Income-oriented investors have always been advised to think like a landlord, not a trader, reminding themselves that they shouldn’t price their unit on a daily, weekly, or monthly basis.
Instead, their goal should be to find the tenant 1) with the ability to afford the highest rent, 2) who will continuously pay that rent, and 3) that preferably has no problem with annual rent increases.
With the S&P 500 down 12% through February 24 and many sub-industries and companies off even more than that, opportunities to purchase stocks that pay increasingly attractive dividend yields have expanded.

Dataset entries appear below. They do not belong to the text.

(* ===== verification/ClientSpec.v ===== *)
(** * ClientSpec: the client against the abstract map

    A cluster represents a map of objects when each of its servers does; the
    client's calls then have the results of the map's operations, whichever
    server they reach. *)

From S2P Require Import Prelude CText Effects Types Services KeyValueSpec IOClient World.
From S2P Require Import Msgpack Config Distribution Metadata MetadataSpec Server ServerSpec.
From S2P Require Import Client ClusterSpec.

Section cluster.
Context {R M : Type} `{RedisLaws R} `{MongoLaws M} `{MsgpackLaws}.
Context (rand sequence client_rand : nat -> Z).
Context (Hrand : forall n, 0 <= rand n < 2 ^ 31) (Hseq : forall n, 0 <= sequence n < 2 ^ 64).
Implicit Types s : Cluster R M.

#[export] Instance server_rep : ServerRep (rep (R := R) (M := M)).
Proof. split; [by intros s m []|]. intros c e e' w m Hm [? ? ? ?]. by split. Qed.

Definition cluster_rep : Conf -> Cluster R M -> objects -> Prop := represents rep.

(** ** The calls *)

Lemma Client_Size_ok c s m r :
  cluster_rep c s m -> plain r -> whole_request c r ->
  exists s', Client_Size client_rand r s = (Ok (zlen (default [] (m !! id_ r))), s') /\
    cluster_rep c s' m.
Proof.
  intros Hs Hp Hw. apply (Client_Size_call rep); [done|done|]. intros sv Ec Hr.
  apply Server_Size_ok; [done|by rewrite Ec].
Qed.

Lemma Client_Delete_ok c s m r :
  cluster_rep c s m -> plain r -> whole_request c r ->
  exists s', Client_Delete client_rand r s = (Ok (bool_decide (is_Some (m !! id_ r))), s') /\
    cluster_rep c s' (delete (id_ r) m).
Proof.
  intros Hs Hp Hw. apply (Client_Delete_call rep _ c s m); [done|done|]. intros sv Ec Hr.
  apply Server_Delete_ok; [done|by rewrite Ec].
Qed.

Lemma Client_StoreRequest_ok c s m src dst bytes :
  cluster_rep c s m -> Data_wf src -> plain dst -> store_request c m src dst bytes ->
  exists s', Client_StoreRequest rand sequence client_rand src dst s = (Ok (), s') /\
    cluster_rep c s' (abs_store (id_ dst) (position_ dst) bytes m).
Proof.
  intros Hs Hsrc Hdst Hq. pose proof Hq as [(cs & Hb & Hc & Hl) (Hp & Hn & Hne) Q3 Q4 Q5 Q6].
  assert (store_request c m (set_buffer (Some (Some <$> bytes)) src) dst bytes) as Hq'.
  { split; try done. exists (Some <$> bytes). rewrite slice_fmap, slice_whole, zlen_fmap. done. }
  apply (Client_StoreRequest_call rep client_rand rand sequence c s m _ src dst bytes cs (SERVER_COUNT c)); try done.
  intros sv Ec Hr. rewrite <- Ec. apply Server_Store_ok; [done..|by rewrite Ec].
Qed.

(** The client gets [data_size_ dst] bytes: it asks for as many as it has room for. *)
Lemma Client_LocateRequest_ok c s m src dst v :
  cluster_rep c s m -> plain src -> plain dst -> whole_request c src ->
  m !! id_ src = Some v -> 0 < data_size_ src <= zlen v -> data_size_ dst = data_size_ src ->
  exists s', Client_LocateRequest client_rand src dst s =
      (Ok (set_buffer (Some (Some <$> slice 0 (data_size_ src) v)) dst), s') /\ cluster_rep c s' m.
Proof.
  intros Hs Hps Hpd Hw Hv Hn Hd. set (bytes := slice 0 (data_size_ src) v).
  assert (zlen bytes = data_size_ src) as Hz by (apply zlen_slice; lia).
  apply (Client_LocateRequest_call rep); try done; [by intros E; rewrite E, zlen_nil in Hz; lia|lia|].
  intros sv Ec Hr. exists (Some <$> bytes). split; [|by rewrite slice_fmap, slice_whole].
  rewrite (Server_Locate_ok sv m src dst v Hr) by (rewrite ?Ec; (done || lia)).
  unfold abs_read, wanted. by destruct (Z.eqb_spec (data_size_ src) 0); [lia|].
Qed.

Lemma Client_LocateRequest_missing c s m src dst :
  cluster_rep c s m -> plain src -> plain dst -> whole_request c src -> m !! id_ src = None ->
  exists s', Client_LocateRequest client_rand src dst s = (Throw rpc_error, s') /\ cluster_rep c s' m.
Proof.
  intros Hs Hps Hpd Hw Hv. apply (Client_LocateRequest_throws rep); [done..|]. intros sv Ec Hr.
  destruct (Server_Locate_missing sv m src dst Hr) as (e & E); [by rewrite Ec|done|by eexists].
Qed.

(** The life of an object, whichever server each call reaches: what is stored is
    located, measured and deleted, and then it is gone. *)
Theorem client_lifecycle c s m src dst bytes ask into :
  cluster_rep c s m -> Data_wf src -> plain dst -> store_request c m src dst bytes ->
  m !! id_ dst = None ->
  plain ask -> plain into -> whole_request c ask -> id_ ask = id_ dst ->
  data_size_ ask = zlen bytes -> data_size_ into = zlen bytes ->
  exists s1 s2 s3 s4 s5,
    Client_StoreRequest rand sequence client_rand src dst s = (Ok (), s1) /\
    Client_LocateRequest client_rand ask into s1 = (Ok (set_buffer (Some (Some <$> bytes)) into), s2) /\
    Client_Size client_rand ask s2 = (Ok (zlen bytes), s3) /\
    Client_Delete client_rand ask s3 = (Ok true, s4) /\
    Client_LocateRequest client_rand ask into s4 = (Throw rpc_error, s5).
Proof.
  intros Hs Hsrc Hdst Hq Hfree Hask Hinto Hw Hid Hn Hn'.
  pose proof Hq as [_ (_ & _ & Hne) [Hp0 _] Hx _ _]. pose proof (zlen_pos _ Hne).
  assert (position_ dst = 0) as Hp by (rewrite Hfree in Hx; by apply Z.eqb_eq in Hx).
  destruct (Client_StoreRequest_ok c s m src dst bytes) as (s1 & E1 & R1); [done..|].
  assert (abs_store (id_ dst) (position_ dst) bytes m !! id_ ask = Some bytes) as Hl.
  { unfold abs_store, exact_value. rewrite Hid, lookup_insert_eq, Hfree, Hp. simpl.
    by rewrite splice_nil. }
  destruct (Client_LocateRequest_ok c s1 _ ask into bytes R1) as (s2 & E2 & R2);
    try done; [rewrite Hn; lia|by rewrite Hn|].
  destruct (Client_Size_ok c s2 _ ask R2) as (s3 & E3 & R3); [done..|].
  destruct (Client_Delete_ok c s3 _ ask R3) as (s4 & E4 & R4); [done..|].
  destruct (Client_LocateRequest_missing c s4 _ ask into R4) as (s5 & E5 & _);
    [done..|apply lookup_delete_eq|].
  exists s1, s2, s3, s4, s5. rewrite Hl in E3, E4. rewrite Hn, slice_whole in E2. done.
Qed.

End cluster.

Now we see four of the 11 sectors in the S&P 1500 — consumer staples, energy, real estate, and utilities — yielding in excess of 2.5%, or at least a full percentage point above that for the S&P 500.
What’s more, nearly 50% of the 148 sub-industries in the 1500 now sport above-market yields, with 22 yielding 3.0% or more, led by Alternative Carriers, Integrated Telecommunication Carriers, and Mortgage REITs.
Of course, if the yield looks too good to be true, it probably is. So analyst opinions should also be considered. Eight stocks with favorable CFRA STARS of 4 or 5, yields of 3.5% or more, and S&P Quality Rankings of B+ or higher are: Amgen Inc. (AMGN), Conagra Brands (CAG), Federal Realty Investment Trust (FRT), ONEOK Inc. (OKE), Philip Morris Int’l. (PM), Realty Income (O), Kraft Heinz Co. (KHC), and Whirlpool Corp. (WHR).